Just to clarify. When our two example baskets pictured were tested with the same grind setting, the straight walled basket ran 10 seconds faster than the tapered basket for the same shot volume. In order to deliver a comparable flow rate, the straight walled basket must have a finer grind setting.
By fining up the grind in a straight walled basket we can minimise the gallery size and help to limit fines migration. This however comes at a cost. A finer grind creates a higher puck density.
Basket Shapes Influence on Puck Density
Density is mass divided by volume. To use an example, a bucket of sand because of its finer grind size, will have a higher density than the same bucket filled with gravel. This same analogy can be applied to coffee particle size. The finer the grind, the denser the puck becomes. Straight walled baskets, which need a finer grind to maintain gallery integrity and prevent fines migration will naturally create a denser puck. This can become a problem, especially with lighter roasted coffees. As lighter roasted coffees often have a naturally higher roast density anyway, by fining up the grind, this already high-density bean makes even greater densities in the puck which can lead to a channelling
But what about TDS and Yield?
Strictly speaking it is hard to compare TDS and extraction yields between the two baskets. As mentioned prior, if the two baskets were to utilise the same grind setting, the straight walled basket will produce a faster flow rate, and naturally have a lower TDS and Extraction Yield. By fining up the grind in the straight wall basket to make a comparable flow rate to a tapered basket, we are no longer comparing apples with apples. The new finer grind setting of the straight walled basket has created a higher puck density and greater surface area of the resulting coffee particles. Naturally with a higher particle surface area you would expect to have a higher TDS as a result. Interestingly this was not the case. Shots pulled through both baskets, with the same water flow rate, heralded the tapered wall basket with a consistently higher TDS and extraction yield.
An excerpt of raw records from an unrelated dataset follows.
(** * IRIV-IOC Modbus server: shallow embedding and verified properties

  The development follows the three source files it embeds:
  - [iriv_ioc_hal.py]    : the counter part of the hardware layer
                           (module [Hal]);
  - [iriv_ioc_modbus.py] : the register map and the counter hooks
                           (module [IocModbus]);
  - [umodbus/tcp.py]     : the [TCPServer] socket multiplexer
                           (module [Tcp]) and the [TCP] client
                           (module [TcpClient]).

  Python code that mutates module globals or object attributes is
  written as explicit state passing.  A call that can raise returns
  the state reached when the exception left the function together
  with the exception, so the partial effects of a failing call stay
  visible. *)

From Stdlib Require Import PrimFloat.
From Stdlib Require FloatOps SpecFloat.
From Stdlib Require Import ZArith List Bool Lia.
From Stdlib.Strings Require Import Byte.
From stdpp Require Import base option list gmap strings.

Local Open Scope Z_scope.

(** ** Outcomes of calls that may raise *)

Inductive Exn : Type :=
| IndexError            (* list index out of range *)
| KeyError              (* register address missing from the table *)
| AttributeError        (* attribute access on [None] *)
| NotBoundError         (* Exception('Modbus TCP server not bound') *)
| OtherError.           (* any other exception of the collaborators *)

Inductive Outcome (A : Type) : Type :=
| Ret (a : A)
| Raise (e : Exn).
Arguments Ret {A} a.
Arguments Raise {A} e.

(** A computation over a state [S]: the final state is always
  produced, also when the call raises. *)
Definition M (S A : Type) : Type := S -> S * Outcome A.

Definition ret {S A} (a : A) : M S A := fun s => (s, Ret a).
Definition raise {S A} (e : Exn) : M S A := fun s => (s, Raise e).
Definition bindM {S A B} (m : M S A) (k : A -> M S B) : M S B :=
fun s => match m s with
         | (s', Ret a) => k a s'
         | (s', Raise e) => (s', Raise e)
         end.
Definition modify {S} (f : S -> S) : M S unit := fun s => (f s, Ret tt).

Notation "'let*' x ':=' m 'in' k" := (bindM m (fun x => k))
(at level 10, x name, m at level 100, k at level 200).
Notation "m >>> k" := (bindM m (fun _ => k))
(at level 100, k at level 200, right associativity).

(** Python's [if c: body] with no [else]. *)
Definition when {S} (c : bool) (body : M S unit) : M S unit :=
if c then body else ret tt.

(** * iriv_ioc_hal.py *)

Module Hal.

(** A [countio.Counter]: only its [count] attribute is observed. *)
Record Counter : Type := mkCounter { count : Z }.

(** A digital input pin object: in use as an input, or released by
    [deinit()]. *)
Inductive Pin : Type := PinInput | PinDeinit.

(** The module globals that [en_counter] and [dis_counter] declare
    [global]. *)
Record State : Type := mkState {
  count1 : option Counter;
  count3 : option Counter;
  count5 : option Counter;
  count7 : option Counter;
  count9 : option Counter;
  din1 : Pin;
  din3 : Pin;
  din5 : Pin;
  din7 : Pin;
  din9 : Pin
}.

(** State after the module body has run: [countN = None], every
    [dinN] an input. *)
Definition init : State :=
  mkState None None None None None
          PinInput PinInput PinInput PinInput PinInput.

(** [countio.Counter(board.DIx, edge=countio.Edge.FALL)]: a new
    counter starts at zero. *)
Definition new_counter : Counter := mkCounter 0.

Definition is_None {A} (o : option A) : bool :=
  match o with None => true | Some _ => false end.

Definition en_counter (channel : Z) (h : State) : State * bool :=
  if (channel =? 1) && is_None (count1 h) then
    (mkState (Some new_counter) (count3 h) (count5 h) (count7 h) (count9 h)
             PinDeinit (din3 h) (din5 h) (din7 h) (din9 h), true)
  else if (channel =? 3) && is_None (count3 h) then
    (mkState (count1 h) (Some new_counter) (count5 h) (count7 h) (count9 h)
             (din1 h) PinDeinit (din5 h) (din7 h) (din9 h), true)
  else if (channel =? 5) && is_None (count5 h) then
    (mkState (count1 h) (count3 h) (Some new_counter) (count7 h) (count9 h)
             (din1 h) (din3 h) PinDeinit (din7 h) (din9 h), true)
  else if (channel =? 7) && is_None (count7 h) then
    (mkState (count1 h) (count3 h) (count5 h) (Some new_counter) (count9 h)
             (din1 h) (din3 h) (din5 h) PinDeinit (din9 h), true)
  else if (channel =? 9) && is_None (count9 h) then
    (mkState (count1 h) (count3 h) (count5 h) (count7 h) (Some new_counter)
             (din1 h) (din3 h) (din5 h) (din7 h) PinDeinit, true)
  else (h, false).

Definition dis_counter (channel : Z) (h : State) : State * bool :=
  if (channel =? 1) && negb (is_None (count1 h)) then
    (mkState None (count3 h) (count5 h) (count7 h) (count9 h)
             PinInput (din3 h) (din5 h) (din7 h) (din9 h), true)
  else if (channel =? 3) && negb (is_None (count3 h)) then
    (mkState (count1 h) None (count5 h) (count7 h) (count9 h)
             (din1 h) PinInput (din5 h) (din7 h) (din9 h), true)
  else if (channel =? 5) && negb (is_None (count5 h)) then
    (mkState (count1 h) (count3 h) None (count7 h) (count9 h)
             (din1 h) (din3 h) PinInput (din7 h) (din9 h), true)
  else if (channel =? 7) && negb (is_None (count7 h)) then
    (mkState (count1 h) (count3 h) (count5 h) None (count9 h)
             (din1 h) (din3 h) (din5 h) PinInput (din9 h), true)
  else if (channel =? 9) && negb (is_None (count9 h)) then
    (mkState (count1 h) (count3 h) (count5 h) (count7 h) None
             (din1 h) (din3 h) (din5 h) (din7 h) PinInput, true)
  else (h, false).

(** The counter object of a channel; channels without a counter
    have none. *)
Definition counter_of (channel : Z) (h : State) : option Counter :=
  if channel =? 1 then count1 h
  else if channel =? 3 then count3 h
  else if channel =? 5 then count5 h
  else if channel =? 7 then count7 h
  else if channel =? 9 then count9 h
  else None.

Definition counter_channel (channel : Z) : Prop :=
  channel = 1 \/ channel = 3 \/ channel = 5 \/ channel = 7 \/ channel = 9.

(** [countN.reset()] on an existing counter. *)
Definition reset (c : Counter) : Counter := mkCounter 0.

(** Replace the counter object of a channel (used for the in-place
    [reset()] of the object the global refers to). *)
Definition set_counter (channel : Z) (c : option Counter) (h : State) : State :=
  if channel =? 1 then
    mkState c (count3 h) (count5 h) (count7 h) (count9 h)
            (din1 h) (din3 h) (din5 h) (din7 h) (din9 h)
  else if channel =? 3 then
    mkState (count1 h) c (count5 h) (count7 h) (count9 h)
            (din1 h) (din3 h) (din5 h) (din7 h) (din9 h)
  else if channel =? 5 then
    mkState (count1 h) (count3 h) c (count7 h) (count9 h)
            (din1 h) (din3 h) (din5 h) (din7 h) (din9 h)
  else if channel =? 7 then
    mkState (count1 h) (count3 h) (count5 h) c (count9 h)
            (din1 h) (din3 h) (din5 h) (din7 h) (din9 h)
  else if channel =? 9 then
    mkState (count1 h) (count3 h) (count5 h) (count7 h) c
            (din1 h) (din3 h) (din5 h) (din7 h) (din9 h)
  else h.

End Hal.

(** * iriv_ioc_modbus.py *)

Module IocModbus.

(** Register addresses. *)
Definition DO0_ADD : Z := 0x0100.
Definition DO1_ADD : Z := 0x0101.
Definition DO2_ADD : Z := 0x0102.
Definition DO3_ADD : Z := 0x0103.

Definition COUNT1_EN_ADD : Z := 0x0300.
Definition COUNT3_EN_ADD : Z := 0x0301.
Definition COUNT5_EN_ADD : Z := 0x0302.
Definition COUNT7_EN_ADD : Z := 0x0303.
Definition COUNT9_EN_ADD : Z := 0x0304.

Definition COUNT1_RST_ADD : Z := 0x0310.
Definition COUNT3_RST_ADD : Z := 0x0311.
Definition COUNT5_RST_ADD : Z := 0x0312.
Definition COUNT7_RST_ADD : Z := 0x0313.
Definition COUNT9_RST_ADD : Z := 0x0314.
Not all baskets are created equal.
Great effort was made to ensure the baskets used in this experiment were the same volume, in order to make the experiment as accurate as possible. We did however find that the angle of the base of the tapered basket, together with its start position on the basket wall is the most important aspect of these baskets. Experiments on several other tapered baskets didn’t herald as greater benefits as the one pictured. This in itself should make basket manufactures perform more experiments about the pitch of this basket wall, and at what height on the wall, the basket starts to angle.
And the all-important taste?
Taste and flavour has been deliberately left out of these conclusions. Not because the tapered wall baskets delivered less flavour. In fact, quite the contrary. I enjoy the taste better, and use these baskets on many of our customer machines. But as humans we tend to put our subjective taste above all else, and forgo the natural physics that make up this taste. When being an industry professional, understanding how coffee is created is initially more important than the resulting taste. If we put taste first at the cost of process, it becomes hard to duplicate. Only after we fully understand coffee dynamics, can we create a process to deliver the desired taste.
In our next article we shall look at fines migration and its effect of temperature in the coffee puck.
Bush and Bush Coffee Systems
Galleries is the air spaces between the ground coffee particles in the portafilter after tamping.
Fines are the smallest particles of your entire ground coffee particles.
Density is equal to mass (m) divided by volume (V).